Was passiert mit digitalen Daten, Profilen und Abos im Netz, wenn ein Nutzer stirbt? Wie schützt der Verbraucher seine digitalen Profile und welche Rechte haben Verwandte beim Zugriff auf Social-Media-Konten und Spiele-Bibliotheken von Verstorbenen? Diesen Fragen stellt sich am 16. November die digina Konferenz in München. Nach dem erfolgreichen Einstand der Tagung im letzten Jahr in Hamburg besprechen 2017 über 200 Vertreter verschiedener digitaler Brachen, Probleme, Rechte und Pflichten die auf Nutzer, Hinterbliebene und Unternehmen bei der Verwaltung des digitalen Nachlasses zukommen können. Karten der diesjährigen digina können noch bis zum 9. November im Online-Ticketshop für 99 Euro zzgl. Steuern erworben werden. Studententickets sind bereits für 29 Euro zu bekommen.

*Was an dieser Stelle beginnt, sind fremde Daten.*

(** * Introduction to Computer Systems: allocator and proxy cache

    A shallow embedding of the two cores of the repository:

    - [Mm]: the explicit-free-list allocator of [malloc_implementation.c],
      over a byte-addressed arena grown by an sbrk primitive;
    - [Proxy]: the LRU response cache, the response relay loop and the
      request handling of [proxy.c], over a store of [Cache] nodes linked
      by pointers.

    C code is embedded in a state monad with two ways of not returning a
    value: [Fault] (an access outside mapped memory or through a null
    pointer, undefined behaviour in C) and [OutOfFuel] (a loop that did not
    finish within the given number of iterations). *)

From Stdlib Require Import Ascii.
From stdpp Require Import gmap strings list fin_maps pretty.

#[local] Set Warnings "-clear-no-such-hyp".

Open Scope Z_scope.

(** ** Results and the state monad *)

Inductive result (A : Type) : Type :=
| Done (a : A)
| Fault
| OutOfFuel.

Arguments Done {A} a.
Arguments Fault {A}.
Arguments OutOfFuel {A}.

Definition M (S A : Type) : Type := S → result (A * S).

Definition ret {S A} (a : A) : M S A := λ s, Done (a, s).

Definition bind {S A B} (c : M S A) (k : A → M S B) : M S B :=
  λ s, match c s with
       | Done (a, s') => k a s'
       | Fault => Fault
       | OutOfFuel => OutOfFuel
       end.

Definition fault {S A} : M S A := λ _, Fault.
Definition out_of_fuel {S A} : M S A := λ _, OutOfFuel.
Definition get {S} : M S S := λ s, Done (s, s).
Definition gets {S A} (f : S → A) : M S A := λ s, Done (f s, s).
Definition modify {S} (f : S → S) : M S unit := λ s, Done (tt, f s).

(** An optional value read from the state; [None] is an invalid access. *)
Definition read {S A} (f : S → option A) : M S A :=
  λ s, match f s with Some a => Done (a, s) | None => Fault end.

(** An optional state update; [None] is an invalid access. *)
Definition update {S} (f : S → option S) : M S unit :=
  λ s, match f s with Some s' => Done (tt, s') | None => Fault end.

(** The value and the final state of a run, when it returns. *)
Definition eval {S A} (c : M S A) (s : S) : option A :=
  match c s with Done (a, _) => Some a | _ => None end.

Declare Scope monad_scope.
Delimit Scope monad_scope with monad.
Notation "x <- c1 ;; c2" := (bind c1 (λ x, c2))
  (at level 100, c1 at next level, right associativity) : monad_scope.
Notation "c1 ;; c2" := (bind c1 (λ _, c2))
  (at level 100, right associativity) : monad_scope.
Open Scope monad_scope.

"Wir müssen uns unseres digitalen Selbst bewusstwerden und auch die Verantwortung dafür übernehmen", erklärt Sabine Landes, Initiatorin der digina. "Wer seine Datenströme nicht zu Lebzeiten regelt, belastet damit seine Hinterbliebenen erheblich. Nicht nur wegen des nachträglichen Verwaltungsaufwands und der möglichen Kosten, die für die Erben entstehen. Geliebten Angehörigen ist es schlichtweg nicht möglich, endlich abzuschließen. Stattdessen müssen sie hart mit sich ins Gericht gehen, welche Fotos und Profile sie löschen lassen oder nicht - sofern sie sich überhaupt die Befugnis dafür erkämpfen können."